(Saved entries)
* * * *
(* ===== verification/Authority.v ===== *)
(** * Writer fences and authorized actions (src/pkg/agentcommerce/authority.go)

    An owner's authority leases the right to act to one writer at a time (a fence)
    and signs each action of that writer.  This file models the checks a sink makes
    before it carries an action out, and the issuing side. *)

From S2P Require Import Prelude Text Sha256 Base64 Codec Semantic.

(** ** Instants (package time)

    Seconds since the year 1 as an int64, and nanoseconds; the zone does not matter. *)

Record Time := { t_sec : Z; t_nsec : Z }.

Definition int64 (z : Z) : Z := (z + 2 ^ 63) mod two64 - 2 ^ 63.
Definition unixToInternal : Z := 62135596800.

(** [time.Unix(int64(seconds), 0)] *)
Definition UnixTime (seconds : Z) : Time := {| t_sec := int64 (int64 seconds + unixToInternal); t_nsec := 0 |}.

Definition Before (t u : Time) : bool := (t_sec t <? t_sec u) || ((t_sec t =? t_sec u) && (t_nsec t <? t_nsec u)).

(** [t.Add(-d)] for a whole number of seconds; the sum saturates. *)
Definition SubSeconds (t : Time) (d : Z) : Time :=
  let sum := int64 (t_sec t - d) in
  {| t_sec := (if Bool.eqb (t_sec t <? sum) (0 <? - d) then sum else - (2 ^ 63 - 1)); t_nsec := t_nsec t |}.

(** An instant after 1970 that an int64 of seconds can hold. *)
Definition after1970 (t : Time) : Prop := unixToInternal <= t_sec t < 2 ^ 63 /\ 0 <= t_nsec t.
Definition unixSeconds (t : Time) : Z := t_sec t - unixToInternal.

(** ** Data *)

Definition MaxIntentClockSkew : Z := 5 * 60.

Record WriterFenceBody := {
  wf_SchemaVersion : Z; wf_OwnerID : string; wf_AgentID : string; InstanceID : string; LeaseID : string;
  wf_WriterGeneration : Z; wf_IssuedAtUnix : Z; wf_ExpiresAtUnix : Z; wf_AuthorityID : string; Scope : list string }.

Record WriterFence := { wf_Body : WriterFenceBody; wf_PublicKey : string; Proof : string }.

Record AuthorizedAction := {
  ac_SchemaVersion : Z; ac_OwnerID : string; ac_AgentID : string; ActionKind : string; ac_StableActionID : string;
  ac_ExactRequestDigest : string; ac_WriterGeneration : Z; ac_WriterFenceDigest : string; ac_PolicyRevision : Z;
  ac_MandateDigest : string; ac_ApprovalDigest : string; ExpectedPriorState : string; ac_ExpiresAtUnix : Z;
  ac_AuthorityID : string; AuthorityPublicKey : string; AuthorizationProof : string }.

Record AuthorityInstanceAllocationRequest := {
  ia_OwnerID : string; ia_AgentID : string; PurposeKind : string; ia_MandateDigest : string; ApprovalDigestOrZero : string;
  EffectDescriptorDigest : string; PredecessorAuthorityInstanceID : string }.

Inductive ActionResolutionState :=
  | ActionPrepared | ActionSubmitted | ActionAccepted | ActionRejected | ActionConflict | ActionTerminal
  | ActionUnknown | ActionStateOther (s : string).
#[global] Instance ActionResolutionState_eq_dec : EqDecision ActionResolutionState.
Proof. solve_decision. Defined.

Record ActionResolution := {
  ar_StableActionID : string; ar_ExactRequestDigest : string; ar_State : ActionResolutionState; SinkReference : string;
  ar_EvidenceRefs : list string; ar_StateRevision : Z }.

(** ** The codec and the signature scheme *)

Class CommerceCodec := {
  (* codec.Marshal of each document *)
  marshal_fence_body : WriterFenceBody -> option string;
  marshal_fence : WriterFence -> option string;
  marshal_action : AuthorizedAction -> option string;
  marshal_allocation : AuthorityInstanceAllocationRequest -> option string;
  (* crypto/ed25519 *)
  ed25519_Verify : string -> string -> string -> bool }.

(** The check of a key against the authorities an owner trusts. *)
Definition FenceAuthorityResolver := string -> string -> Time -> result string unit.

(** ** Texts (intent.go, agreement.go) *)

Definition boundedUTF8 (value : string) (minimum maximum : Z) : bool :=
  (minimum <=? slen value) && (slen value <=? maximum) && utf8_ok value.

Definition boundedIdentifier (value : string) (maximum : Z) : bool :=
  boundedUTF8 value 1 maximum && trimmed value &&
  all_bytes (fun c => negb ((byte_val c =? 0) || (byte_val c =? 13) || (byte_val c =? 10))) value.

Definition validateSortedStrings (values : list string) (maximumItems maximumBytes : Z) : bool :=
  (zlen values <=? maximumItems) && forallb (fun v => boundedIdentifier v maximumBytes) values && ascending_list values.
Definition validateSortedDigests (values : list string) (maximum : Z) : bool :=
  (zlen values <=? maximum) && forallb canonicalDigestPattern values && ascending_list values.

(** The loop of [sort.SearchStrings]: the least index whose value is not below the target. *)
Fixpoint searchStrings (fuel : nat) (values : list string) (target : string) (i j : nat) : nat :=
  match fuel with
  | O => i
  | S fuel =>
      if (i <? j)%nat then
        let h := Nat.div2 (i + j) in
        match values !! h with
        | Some value => if bool_decide (bytes_lt value target) then searchStrings fuel values target (S h) j
                        else searchStrings fuel values target i h
        | None => i
        end
      else i
  end.
Definition SearchStrings (values : list string) (target : string) : nat :=
  searchStrings (S (length values)) values target 0 (length values).

Definition containsSorted (values : list string) (target : string) : bool :=
  match values !! SearchStrings values target with Some value => streq value target | None => false end.
(* ===== verification/Amounts.v ===== *)
(** * Amounts of agreements (src/pkg/agentcommerce: agreement.go, intent.go, billing.go)

    An amount is an integer of atomic units or a canonical decimal text.  The code
    adds, subtracts and compares the texts through scaled integers; this file proves
    that arithmetic exact, in the rational numbers. *)

From S2P Require Import Prelude Text Semantic Authority.
From Stdlib Require Import QArith Qround Lqa DecimalString DecimalPos.
Open Scope Z_scope.

(** ** Data *)

Record AgreementAmount := {
  aa_AssetNamespace : string; aa_AssetIdentifier : string; aa_AmountAtomic : string; AmountDecimal : string; aa_Unit : string }.

(** ** Texts *)

(** [strings.Split(s, string(c))] *)
Fixpoint split_on (c : ascii) (s : string) : list string :=
  match s with
  | EmptyString => [""%string]
  | String a r =>
      if (a =? c)%char then ""%string :: split_on c r
      else match split_on c r with p :: ps => String a p :: ps | [] => [String a EmptyString] end
  end.

(** [strings.TrimRight(s, "0")] *)
Fixpoint trim_zeros (s : string) : string :=
  match s with
  | EmptyString => EmptyString
  | String c r =>
      match trim_zeros r with
      | EmptyString => if (c =? "0")%char then EmptyString else String c EmptyString
      | t => String c t
      end
  end.

Fixpoint take_bytes (n : nat) (s : string) : string :=
  match n, s with S n, String c r => String c (take_bytes n r) | _, _ => EmptyString end.

(** [strings.TrimSuffix(s, ".")] *)
Definition trim_dot (s : string) : string := if HasSuffix s "." then take_bytes (String.length s - 1) s else s.

Definition canonicalDecimal (value : string) : bool :=
  negb ((slen value =? 0) || (96 <? slen value) || HasPrefix value "+" || HasPrefix value "-" ||
        negb (all_bytes (fun c => negb ((byte_val c =? 101) || (byte_val c =? 69))) value)) &&
  match split_on "." value with
  | [whole] => canonicalUnsignedDecimal whole
  | [whole; fraction] =>
      canonicalUnsignedDecimal whole && negb (slen fraction =? 0) && negb (HasSuffix fraction "0") && all_bytes is_digit fraction
  | _ => false
  end.
(* ===== verification/Billing.v ===== *)
(** * Settlement obligations (src/pkg/agentcommerce/billing.go)

    The billing terms of an agreement become a bounded series of settlement
    obligations; each obligation has a ledger state that payments and resolutions
    move.  This file proves the ledger conserved and its final states final. *)

From S2P Require Import Prelude Text Sha256 Codec Semantic Authority Amounts.
From Stdlib Require Import QArith Lqa.
Open Scope Z_scope.

(** ** Data *)

Record BillingTerms := {
  BillingKind : string; FirstSequence : Z; RecurrenceStartUnix : Z; RecurrenceEndUnix : Z; RecurrenceCount : Z;
  RecurrenceIntervalSecs : Z; bt_MaximumAggregateAmount : AgreementAmount; CancellationCutoffPolicy : string }.

Record AgreementObligation := {
  ObligationID : string; ob_Kind : string; ObligorAgentID : string; BeneficiaryAgentID : string;
  DependsOnObligationIDs : list string; SubjectContentType : string; Subject : string; AttachmentDigests : list string;
  ob_Amount : option AgreementAmount; ob_NotBeforeUnix : Z; ob_DueAtUnix : Z; ob_ExpiresAtUnix : Z;
  AcceptanceEvidenceRequirements : list string; ConfidentialityPolicy : string; CancellationPolicy : string;
  DisputePolicy : string; ob_BillingTerms : option BillingTerms; ob_SettlementAdapterURI : string;
  SettlementParameters : string; AuthorizationPredicateIDs : list string; ob_RequiredExtensions : list string;
  ob_OptionalExtensions : list string }.

Record SettlementObligation := {
  so_AgreementBodyDigest : string; so_AgreementObligationID : string; so_ObligationInstanceID : string; Sequence : Z;
  PredecessorInstanceID : string; so_PayerAgentID : string; so_PayeeAgentID : string; so_Amount : AgreementAmount;
  so_NotBeforeUnix : Z; so_DueAtUnix : Z; so_ExpiresAtUnix : Z; so_MaximumAggregateAmount : AgreementAmount;
  so_SettlementAdapterURI : string; SettlementParametersDigest : string; so_MandateDigest : string; so_StableActionID : string }.

Inductive SettlementState :=
  | SettlementPending | SettlementPartiallyPaid | SettlementPaid | SettlementOverdue | SettlementCancelled
  | SettlementDisputed | SettlementWrittenOff | SettlementOther (s : string).
#[global] Instance SettlementState_eq_dec : EqDecision SettlementState.
Proof. solve_decision. Defined.

Record SettlementObligationState := {
  ObligationDigest : string; st_State : SettlementState; AppliedPaymentEvidence : list string; PaidToDate : AgreementAmount;
  OutstandingAmount : AgreementAmount; st_StateRevision : Z; st_EvidenceRefs : list string }.

(** The part of an obligation that names its instance. *)
Record InstanceProjection := {
  ip_AgreementBodyDigest : string; ip_AgreementObligationID : string; ip_Sequence : Z; ip_PredecessorInstanceID : string }.

(** codec.Marshal of the documents of this file *)
Class BillingCodec := {
  marshal_settlement : SettlementObligation -> option string;
  marshal_instance : InstanceProjection -> option string;
  marshal_parameters : string -> option string }.
(** The loop, from a state whose marks are right for every dependency left. *)
Lemma loop_ok fuel identifier : (forall state dependency, marks_ok state dependency ->
    visit_ok state dependency (visit obligations fuel state dependency)) ->
  forall rest state, state !! identifier = Some visiting ->
    (forall d, d ∈ rest -> marks_ok state d) -> (forall a, state !! a = Some visited -> grounded a) ->
    (forall d, depends identifier d -> d ∈ rest \/ grounded d) ->
    match visitDependencies fuel identifier state rest with
    | Some (true, _) => exists a, tc depends a a
    | Some (false, state') =>
        grounded identifier /\ (forall a, state' !! a = Some visiting <-> a <> identifier /\ state !! a = Some visiting) /\
        (forall a, state' !! a = Some visited -> grounded a) /\ dom state ⊆ dom state'
    | None => True
    end.
Proof.
  intros IH rest. induction rest as [|d rest IHrest]; intros state Hid Hmarks Hg Hdeps; cbn [visitDependencies].
  - assert (grounded identifier) as Hacc. { constructor. intros d Hd. destruct (Hdeps d Hd) as [[]%elem_of_nil|]; done. }
    split; [done|]. split; [|split].
    + intros a. rewrite lookup_insert_Some. split; [by intros [[? [=]]|[? ?]]|intros [? ?]; right; done].
    + intros a. rewrite lookup_insert_Some. intros [[<- _]|[_ Ha]]; [done|by apply Hg].
    + rewrite dom_insert. set_solver.
  - specialize (IH state d (Hmarks d ltac:(by left))). destruct (visit obligations fuel state d) as [[[] state']|]; [done| |done].
    destruct IH as (Hd & Hsame & Hg' & Hdom). fold (visitDependencies fuel identifier).
    specialize (IHrest state'). destruct (visitDependencies fuel identifier state' rest) as [[[] final]|]; [apply IHrest|..|done].
    + by apply Hsame.
    + intros x Hx. apply (marks_again state); [done|done|apply Hmarks; by right].
    + done.
    + intros x Hx. destruct (Hdeps x Hx) as [[->|?]%elem_of_cons|]; auto.
    + destruct IHrest as (Ha & Hs & Hv & Hdm).
      * by apply Hsame.
      * intros x Hx. apply (marks_again state); [done|done|apply Hmarks; by right].
      * done.
      * intros x Hx. destruct (Hdeps x Hx) as [[->|?]%elem_of_cons|]; auto.
      * split; [done|]. split; [|split; [done|set_solver]]. intros a. rewrite Hs. split; intros [? ?]; split; try done; by apply Hsame.
Qed.

Lemma visit_correct fuel : forall state identifier, marks_ok state identifier ->
  visit_ok state identifier (visit obligations fuel state identifier).
Proof.
  induction fuel as [|fuel IH]; intros state identifier Hm; [done|]. destruct (state !! identifier) as [[]|] eqn:E.
  - cbn [visit]. rewrite E. exists identifier. by apply (visiting_leads _ _ Hm).
  - cbn [visit]. rewrite E. split; [by apply (visited_grounded _ _ Hm)|]. split; [done|]. split; [apply (visited_grounded _ _ Hm)|done].
  - rewrite (visit_unmarked _ _ _ E).
    pose proof (loop_ok fuel identifier IH (dependencies obligations identifier) (<[identifier := visiting]> state)) as H.
    destruct (visitDependencies _ _ _ _) as [[[] state']|]; [..|done].
    + apply H; [by rewrite lookup_insert_eq|by intros; apply marks_step| |by left].
      intros a. rewrite lookup_insert_Some. intros [[? [=]]|[_ Ha]]. by apply (visited_grounded _ _ Hm).
    + destruct H as (Ha & Hs & Hv & Hd).
      * by rewrite lookup_insert_eq.
      * by intros; apply marks_step.
      * intros a. rewrite lookup_insert_Some. intros [[? [=]]|[_ Ha]]. by apply (visited_grounded _ _ Hm).
      * by left.
      * split; [done|]. split; [|split; [done|]].
        -- intros a. rewrite Hs, lookup_insert_Some. split; [naive_solver|]. intros Hx. split; [congruence|]. right. split; [congruence|done].
        -- rewrite dom_insert in Hd. set_solver.
Qed.

(** Every identifier a visit meets is mentioned, so the fuel is enough. *)
Lemma depends_mentioned a b : depends a b -> b ∈ mentioned obligations.
Proof.
  unfold depends, dependencies, mentioned. destruct (obligations !! a) as [o|] eqn:E; [|by intros []%elem_of_nil]. intros Hb.
  apply elem_of_union_r, elem_of_list_to_set, list_elem_of_In, in_concat. exists (DependsOnObligationIDs o). split; [|by apply list_elem_of_In].
  apply list_elem_of_In, list_elem_of_fmap. exists o. split; [done|]. apply list_elem_of_fmap. exists (a, o). split; [done|]. by apply elem_of_map_to_list.
Qed.

Lemma visit_grows fuel : forall state identifier found state',
  visit obligations fuel state identifier = Some (found, state') -> dom state ⊆ dom state'.
Proof.
  induction fuel as [|fuel IH]; intros state identifier found state'; [done|]. destruct (state !! identifier) as [[]|] eqn:E.
  1,2: cbn [visit]; rewrite E; by intros [= <- <-].
  rewrite (visit_unmarked _ _ _ E). enough (forall rest s, dom state ⊆ dom s ->
    visitDependencies fuel identifier s rest = Some (found, state') -> dom state ⊆ dom state') as H.
  { apply H. rewrite dom_insert. set_solver. }
  intros rest. induction rest as [|d rest IHrest]; intros s Hs; cbn [visitDependencies].
  - intros [= <- <-]. rewrite dom_insert. set_solver.
  - destruct (visit obligations fuel s d) as [[[] s']|] eqn:Ev; [| |done]; apply IH in Ev.
    + intros [= <- <-]. set_solver.
    + apply IHrest. set_solver.
Qed.
Lemma readRequest_held d k a :
  nonempty a = true -> holds_request d k a ->
  readRequest false k d = (d, Ok (Some {| RequestKey := k; RequestAction := a |})).
Proof.
  intros Ha (f & Hf & Hr). unfold readRequest, rewrap, readFile, mbind, action_bind. cbn. rewrite Hf, Hr. cbn.
  by rewrite bool_decide_true, Ha.
Qed.

Lemma slot_request_paths id k : slotPath id <> requestPath k.
Proof. done. Qed.

Section Life.
Context (k a : string) (i : RelayIntent) (limits : RelaySpendLimits).
Context (Hk : nonempty k = true) (Ha : nonempty a = true) (Hi : RelayIntent_valid i = true).
Context (Hlim : permitsSingle limits (FundingNanoTOS i) = true) (Htext : text_ok k a i = true).

Lemma begin_guard now : now <> zeroTime ->
  negb (nonempty k) || negb (nonempty a) || negb (RelayIntent_valid i) ||
  negb (permitsSingle limits (FundingNanoTOS i)) || (now =? zeroTime) = false.
Proof using Hk Ha Hi Hlim. intros H. rewrite Hk, Ha, Hi, Hlim. by apply Z.eqb_neq in H as ->. Qed.

(** Retrying a held claim changes nothing and reports its phase. *)
Lemma Begin_held d p now :
  now <> zeroTime -> holds_slot d a i p -> holds_request d k a ->
  Begin no_failure k a i limits now d =
    (d, match p with
        | relaySlotPrepared => Ok (false, ""%string)
        | relaySlotBroadcasting => Ok (false, ActionHash i)
        | relaySlotComplete => Ok (true, ActionHash i)
        | relaySlotOther _ => Err "invalid Native relay state-slot phase"%string
        end).
Proof using Hk Ha Hi Hlim.
  intros Hnow Hs Hr. pose proof (readRequest_held d k a Ha Hr) as Er.
  destruct (readSlot_held d a i p Hs) as (s & Es & Hm & Hp).
  pose proof (matches_eq _ _ _ Hm) as (Ea & _ & Ei). destruct Hr as (fr & Hfr & Hdr).
  unfold Begin, guard. rewrite begin_guard by done.
  unfold no_failure, withExclusiveLock, beginLocked, beginSlot, recordRequest, confirmRequest, rewrap, guard, mbind, action_bind, done_with.
  cbn. rewrite Er. cbn. rewrite bool_decide_true by done. cbn. rewrite Es. cbn. rewrite Ea, bool_decide_true, Hm by done. cbn.
  unfold atomicCreate. cbn. rewrite Hfr, Er. cbn. rewrite bool_decide_true by done. cbn.
  rewrite Hp, Ei. by destruct p.
Qed.

Lemma claimSlot_fresh now d d' s :
  d !! slotPath (IntentSlotIdentity i) = None -> claimSlot no_failure a i limits now d = (d', Ok s) ->
  s = claimed_slot a i now /\ d' = <[slotPath (IntentSlotIdentity i) := SlotFile (claimed_slot a i now)]> d.
Proof using Hi Hlim.
  intros Hn H. unfold claimSlot in H.
  match type of H with mbind ?f ?m d = _ => destruct (bind_read m f d) as [(? & _ & E)|(? & E & Hx)] end;
    [unfold enforceSpendLimits; solve_keeps|rewrite E in H; clear E|rewrite E in H; by injection H as -> ->].
  apply action_bind_Ok in H as (d1 & c & Hc & (? & ? & Hg & [= -> <-])%action_bind_Ok).
  unfold rewrap, atomicCreate in Hc. cbn in Hc. rewrite Hn in Hc. injection Hc as <- <-. by injection Hg as <-.
Qed.
(* ===== verification/GuarantorState.v ===== *)
(** * Guarantor life cycles (src/pkg/agentguarantor/state.go)

    Offers, coverages, claims, payouts and collateral positions: records with a
    status and a revision, moved by compare-and-set transitions.  A status is a
    string in the source, and stays one here (a decoded record can hold any
    text); a revision is a [uint64] that wraps around. *)

From S2P Require Import Prelude Text.

(** ** Shared validation (src/pkg/agentguarantor/canonical.go, types.go) *)

Definition MaxObjectIDBytes : Z := 256.
Definition digestPattern : string -> bool := prefixed_hex64 "sha256:".
Definition validDigest (value : string) : bool := digestPattern value.
Definition validToken (value : string) (maximum : Z) : bool :=
  (0 <? slen value) && (slen value <=? maximum) && utf8_ok value &&
  all_bytes (fun c => negb (byte_val c =? 0)) value.
Definition validID (value : string) : bool := validToken value MaxObjectIDBytes.

#[local] Notation "x |> f" := (f x) (at level 61, left associativity, only parsing).

(** ** Offers *)

Definition OfferRequested : string := "requested".
Definition OfferAllocated : string := "allocated".
Definition OfferReservedUnsigned : string := "reserved_unsigned".
Definition OfferAbortResolving : string := "abort_resolving".
Definition OfferAbortedReleased : string := "aborted_released".
Definition OfferIssued : string := "issued".
Definition OfferAcceptanceResolving : string := "acceptance_resolving".
Definition OfferAccepted : string := "accepted".
Definition OfferExpiryResolving : string := "expiry_resolving".
Definition OfferExpired : string := "expired".
Definition OfferReleaseResolving : string := "release_resolving".
Definition OfferReleased : string := "released".
Definition OfferAmbiguous : string := "ambiguous".

Record OfferRecord := {
  OfferID : string;
  OfferReservationID : string;
  AgreementDigest : string;
  OfferStatus : string;
  OfferRevision : Z;
  OfferEvidence : string }.

Definition set_offer (r : OfferRecord) (status evidence : string) : OfferRecord :=
  {| OfferID := OfferID r; OfferReservationID := OfferReservationID r; AgreementDigest := AgreementDigest r;
     OfferStatus := status; OfferRevision := wrap64 (OfferRevision r + 1); OfferEvidence := evidence |}.

Definition allowedOfferTransition (from to : string) : bool :=
  if streq from OfferRequested then one_of to [OfferAllocated]
  else if streq from OfferAllocated then one_of to [OfferReservedUnsigned]
  else if streq from OfferReservedUnsigned then one_of to [OfferIssued; OfferAbortResolving]
  else if streq from OfferAbortResolving then one_of to [OfferAbortedReleased]
  else if streq from OfferIssued then one_of to [OfferAcceptanceResolving; OfferExpiryResolving]
  else if streq from OfferAcceptanceResolving then one_of to [OfferAccepted; OfferExpiryResolving; OfferAmbiguous]
  else if streq from OfferExpiryResolving then one_of to [OfferExpired; OfferAccepted; OfferAmbiguous]
  else if streq from OfferExpired then one_of to [OfferReleaseResolving]
  else if streq from OfferReleaseResolving then one_of to [OfferReleased; OfferAmbiguous]
  else false.

Definition TransitionOffer (current : OfferRecord) (expectedRevision : Z) (target evidenceDigest : string)
    : result string OfferRecord :=
  fail_if (negb (validID (OfferID current)) || (OfferRevision current =? 0) ||
           negb (OfferRevision current =? expectedRevision) || negb (validDigest evidenceDigest) ||
           negb (allowedOfferTransition (OfferStatus current) target))
    "offer transition is invalid or stale";;
  Ok (set_offer current target (OfferEvidence current)).

(** The three single-step transitions differ in the status they start from. *)
Definition offerCAS (current : OfferRecord) (expectedRevision : Z) (from to evidenceDigest e : string)
    : result string OfferRecord :=
  fail_if (negb (validID (OfferID current)) || negb (streq (OfferStatus current) from) ||
           negb (OfferRevision current =? expectedRevision) || negb (validDigest evidenceDigest)) e;;
  Ok (set_offer current to evidenceDigest).
(* ===== verification/Policy.v ===== *)
(** * Controller policies and signatures (src/pkg/nativecore/action.go, state.go)

    A Native object is controlled by a policy: weighted Ed25519 keys with
    purposes, and thresholds.  This file models the validation of a policy, the
    verification of the signatures on an action, the proof of possession that
    installs a policy, and the cells a policy and a signature set are stored in. *)

From S2P Require Import Prelude Sha256 CellLib Native.

(** ** Data *)

Definition PurposeAgentControl : Z := 1.
Definition PurposeDelegation : Z := 2.
Definition PurposeRecovery : Z := 4.
Definition PurposeCapabilityControl : Z := 8.
Definition knownPurposeMask : Z := 15.

Definition MaxControllers : Z := 64.
Definition MaxSignatures : Z := 64.
Definition MaxControllerWeight : Z := 1000000.
Definition MaxRecoveryTimelockSeconds : Z := 365 * 24 * 60 * 60.
Definition policyMagic : Z := 0x4e565031.

Record ControllerV1 := {
  KeyId : string;
  Ed25519PublicKey : string;
  Weight : Z;
  PurposeMask : Z;
  Recovery : bool }.

(** A slice of pointers: an element may be nil. *)
Record ControllerPolicyV1 := {
  Threshold : Z;
  RecoveryThreshold : Z;
  RecoveryTimelockSeconds : Z;
  Controllers : list (option ControllerV1) }.

Record SignatureV1 := { SignatureKeyId : string; Ed25519Signature : string }.

(** Go's [crypto/ed25519]. *)
Class Ed25519 := { Verify : string -> string -> string -> bool }.

(** ** validatePolicy *)

Record PolicyTotals := {
  pt_controllers : gmap string ControllerV1;
  pt_publicKeys : gset string;
  pt_recovery : Z;
  pt_agent : Z;
  pt_delegation : Z;
  pt_capability : Z }.

Definition has_purpose (c : ControllerV1) (purpose : Z) : bool := negb (Z.land (PurposeMask c) purpose =? 0).

Definition addWeight (total : Z) (c : ControllerV1) (counts : bool) : Z :=
  if counts then wrap64 (total + Weight c) else total.

Definition validController (c : ControllerV1) : bool :=
  validKeyID (KeyId c) && (slen (Ed25519PublicKey c) =? 32) &&
  bool_decide (keyIDHash (KeyId c) = Ed25519PublicKey c) && negb (is_zero32 (Ed25519PublicKey c)) &&
  negb (Weight c =? 0) && (Weight c <=? MaxControllerWeight) && negb (PurposeMask c =? 0) &&
  (Z.ldiff (PurposeMask c) knownPurposeMask =? 0).

Definition policyStep (t : PolicyTotals) (controller : option ControllerV1) : nresult PolicyTotals :=
  match controller with
  | None => Err (PlainError "Native controllers must be valid")
  | Some c =>
      reject (negb (validController c)) "Native controllers must be valid";;
      reject (bool_decide (is_Some (pt_controllers t !! KeyId c))) "duplicate Native controller key ID";;
      reject (bool_decide (Ed25519PublicKey c ∈ pt_publicKeys t)) "duplicate Native controller public key";;
      reject (negb (Bool.eqb (Recovery c) (has_purpose c PurposeRecovery)))
        "Native controller must declare recovery purpose consistently";;
      Ok {| pt_controllers := <[KeyId c := c]> (pt_controllers t);
            pt_publicKeys := {[Ed25519PublicKey c]} ∪ pt_publicKeys t;
            pt_recovery := addWeight (pt_recovery t) c (Recovery c && has_purpose c PurposeRecovery);
            pt_agent := addWeight (pt_agent t) c (has_purpose c PurposeAgentControl);
            pt_delegation := addWeight (pt_delegation t) c (has_purpose c PurposeDelegation);
            pt_capability := addWeight (pt_capability t) c (has_purpose c PurposeCapabilityControl) |}
  end.

Definition newPolicyTotals : PolicyTotals :=
  {| pt_controllers := ∅; pt_publicKeys := ∅; pt_recovery := 0; pt_agent := 0; pt_delegation := 0;
     pt_capability := 0 |}.

Definition policyTotals (policy : ControllerPolicyV1) : nresult PolicyTotals :=
  foldM policyStep newPolicyTotals (Controllers policy).

Definition validatePolicy (policy : option ControllerPolicyV1) : nresult (gmap string ControllerV1) :=
  match policy with
  | None => Err (PlainError "invalid Native controller policy")
  | Some p =>
      reject ((Threshold p =? 0) || (RecoveryThreshold p =? 0) || (Z.of_nat (length (Controllers p)) =? 0) ||
              (MaxControllers <? Z.of_nat (length (Controllers p)))) "invalid Native controller policy";;
      t ← policyTotals p;
      reject ((pt_agent t <? Threshold p) || (pt_delegation t <? Threshold p) || (pt_capability t <? Threshold p))
        "Native policy threshold is unreachable for a required purpose";;
      reject (pt_recovery t <? RecoveryThreshold p) "Native policy threshold is unattainable";;
      reject (MaxRecoveryTimelockSeconds <? RecoveryTimelockSeconds p) "Native recovery timelock exceeds bound";;
      Ok (pt_controllers t)
  end.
* * * *
ABOUT THIS TASK: In the records above, find each line with the word "verification" and copy it.

RESPONSE FOR THIS EXERCISE:
(* ===== verification/Authority.v ===== *)
(* ===== verification/Amounts.v ===== *)
(* ===== verification/Billing.v ===== *)
(* ===== verification/GuarantorState.v ===== *)
(* ===== verification/Policy.v ===== *)
    verification of the signatures on an action, the proof of possession that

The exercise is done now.